Available data:

Lemma Split_ReplaceAll t x w ws : free_of lf x -> Split t lf = w :: ws ->
  Split (ReplaceAll t lf (nl +:+ x)) lf = w :: ((fun l => x +:+ l) <$> ws).
Proof.
  intros Hx. revert w ws. induction t as [|a t IH]; intros w ws H; cbn in H.
  - by injection H as <- <-.
  - cbn [ReplaceAll]. pose proof (Split_not_nil t lf) as Hn. destruct (decide (a = lf)) as [->|Ha].
    + injection H as <- <-. destruct (Split t lf) as [|w1 ws1]; [done|].
      change ((nl +:+ x) +:+ ?r) with (String lf (x +:+ r)). cbn [Split]. rewrite decide_True by done.
      by rewrite (Split_prepend _ _ w1 ((fun l => x +:+ l) <$> ws1)) by (try done; by apply IH).
    + destruct (Split t lf) as [|w1 ws1]; [done|]. injection H as <- <-.
      cbn [Split]. rewrite decide_False by done. by rewrite (IH w1 ws1).
Qed.

(** Lines in a text. *)
Definition line_count (s : string) : nat := length (Split s lf).

Lemma line_count_app s t : line_count (s +:+ t) + 1 = line_count s + line_count t.
Proof.
  unfold line_count. induction s as [|a s IH]; [cbn; lia|]. rewrite app_cons_str. cbn [Split].
  pose proof (Split_not_nil s lf). pose proof (Split_not_nil (s +:+ t) lf).
  destruct (decide (a = lf)); cbn [length]; [lia|].
  destruct (Split s lf); [done|]. destruct (Split (s +:+ t) lf); [done|]. cbn [length] in *. lia.
Qed.

Lemma line_count_free s : free_of lf s -> line_count s = 1.
Proof. intros H. unfold line_count. by rewrite Split_one. Qed.

Lemma line_count_wrap p code s : free_of lf code -> line_count (wrap p code s) = line_count s.
Proof.
  intros Hc. unfold wrap. destruct (negb p || _); [done|].
  pose proof (line_count_app esc ("[" +:+ code +:+ "m" +:+ s +:+ reset)) as H1.
  pose proof (line_count_app "[" (code +:+ "m" +:+ s +:+ reset)) as H2.
  pose proof (line_count_app code ("m" +:+ s +:+ reset)) as H3.
  pose proof (line_count_app "m" (s +:+ reset)) as H4. pose proof (line_count_app s reset) as H5.
  rewrite (line_count_free code Hc) in H3.
  change (line_count esc) with 1 in H1. change (line_count "[") with 1 in H2.
  change (line_count "m") with 1 in H4. change (line_count reset) with 1 in H5. lia.
Qed.

(** A value is drawn in bytes that do not act on a terminal, whatever it holds. *)
Lemma escape_shown s : all_bytes shown (escape double_quote s) = true.
Proof.
  induction s as [|a s IH]; [done|]. cbn [escape]. rewrite all_bytes_app, IH, andb_true_r.
  each_byte a; vm_compute; reflexivity.
Qed.

Lemma not_odd_shown s : any_byte odd_byte s = false -> all_bytes shown s = true.
Proof.
  induction s as [|a s IH]; [done|]. cbn. intros [Ha Hs]%orb_false_iff. rewrite (IH Hs), andb_true_r.
  unfold odd_byte, shown in *. apply bool_decide_eq_false in Ha. apply bool_decide_eq_true. lia.
Qed.

Lemma formatValue_shown v : all_bytes shown (formatValue v) = true.
Proof.
  unfold formatValue. set (text := Value_String v).
  destruct (_ || existsb _ _) eqn:E.
  - unfold quoted. rewrite !all_bytes_app, escape_shown. reflexivity.
  - apply orb_false_iff in E as [[_ E]%orb_false_iff _]. by apply not_odd_shown.
Qed.

Lemma shown_free s : all_bytes shown s = true -> free_of lf s.
Proof.
  induction s as [|a s IH]; [done|]. cbn. intros [Ha Hs]%andb_true_iff. apply free_of_cons. split; [|auto].
  intros ->. done.
Qed.

Lemma Join_free l : Forall (free_of lf) l -> free_of lf (Join l " ").
Proof.
  induction l as [|x l IH]; [done|]. intros [Hx Hl]%Forall_cons. destruct l as [|y l]; [done|].
  change (Join (x :: y :: l) " ") with (x +:+ " " +:+ Join (y :: l) " ").
  apply free_of_app. split; [done|]. apply free_of_app. split; [done|by apply IH].
Qed.

Lemma format_lines h r rest : Forall (fun a : attr => free_of lf a.1) rest ->
  line_count (format h r rest) = line_count (TrimRight (Message r) line_end).
Proof.
  intros Hk.
  assert (line_count (level_message (palette h) r) = line_count (TrimRight (Message r) line_end)) as Hm.
  { unfold level_message. repeat destruct (decide _); try done; by apply line_count_wrap. }
  unfold format. destruct rest as [|a rest]; [done|]. cbv zeta.
  set (parts := Join _ " "). assert (free_of lf parts) as Hp.
  { apply Join_free, Forall_fmap. eapply Forall_impl; [exact Hk|]. intros b Hb. cbn.
    apply free_of_app. split; [done|]. apply free_of_cons. split; [done|]. by apply shown_free, formatValue_shown. }
  pose proof (line_count_app (level_message (palette h) r) (" " +:+ Dim (palette h) parts)) as H1.
  pose proof (line_count_app " " (Dim (palette h) parts)) as H2. change (line_count " ") with 1 in H2.
  assert (line_count (Dim (palette h) parts) = 1) as H3 by (unfold Dim; rewrite line_count_wrap by done; by apply line_count_free).
  lia.
Qed.

Lemma Repeat_free n : free_of lf (Repeat " " n).
Proof. induction n as [|n IH]; [done|]. cbn [Repeat]. by apply free_of_app. Qed.

(** * The properties *)

(** Which attributes a record is drawn with.  However a handler is derived -
    attributes and groups added in any order - a record shows the attributes given
    on the way, oldest first, and then its own, each under the groups that were
    open when it was given; groups without a name and empty attributes leave no
    trace. *)
Theorem attributes_nested (level : Z) (color : bool) (ds : list derivation) (own : list attr) :
  let h := fold_left derive ds (NewHandler level color) in
  flatten "" (attrs h ++ nest (groups h) own) = drawn "" ds own.
Proof. apply (drawn_derived ds (NewHandler level color) own). constructor. Qed.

Prompt: From the lines above, copy those that contain the word "rest".

Solution for this exercise:
Lemma format_lines h r rest : Forall (fun a : attr => free_of lf a.1) rest ->
  line_count (format h r rest) = line_count (TrimRight (Message r) line_end).
  unfold format. destruct rest as [|a rest]; [done|]. cbv zeta.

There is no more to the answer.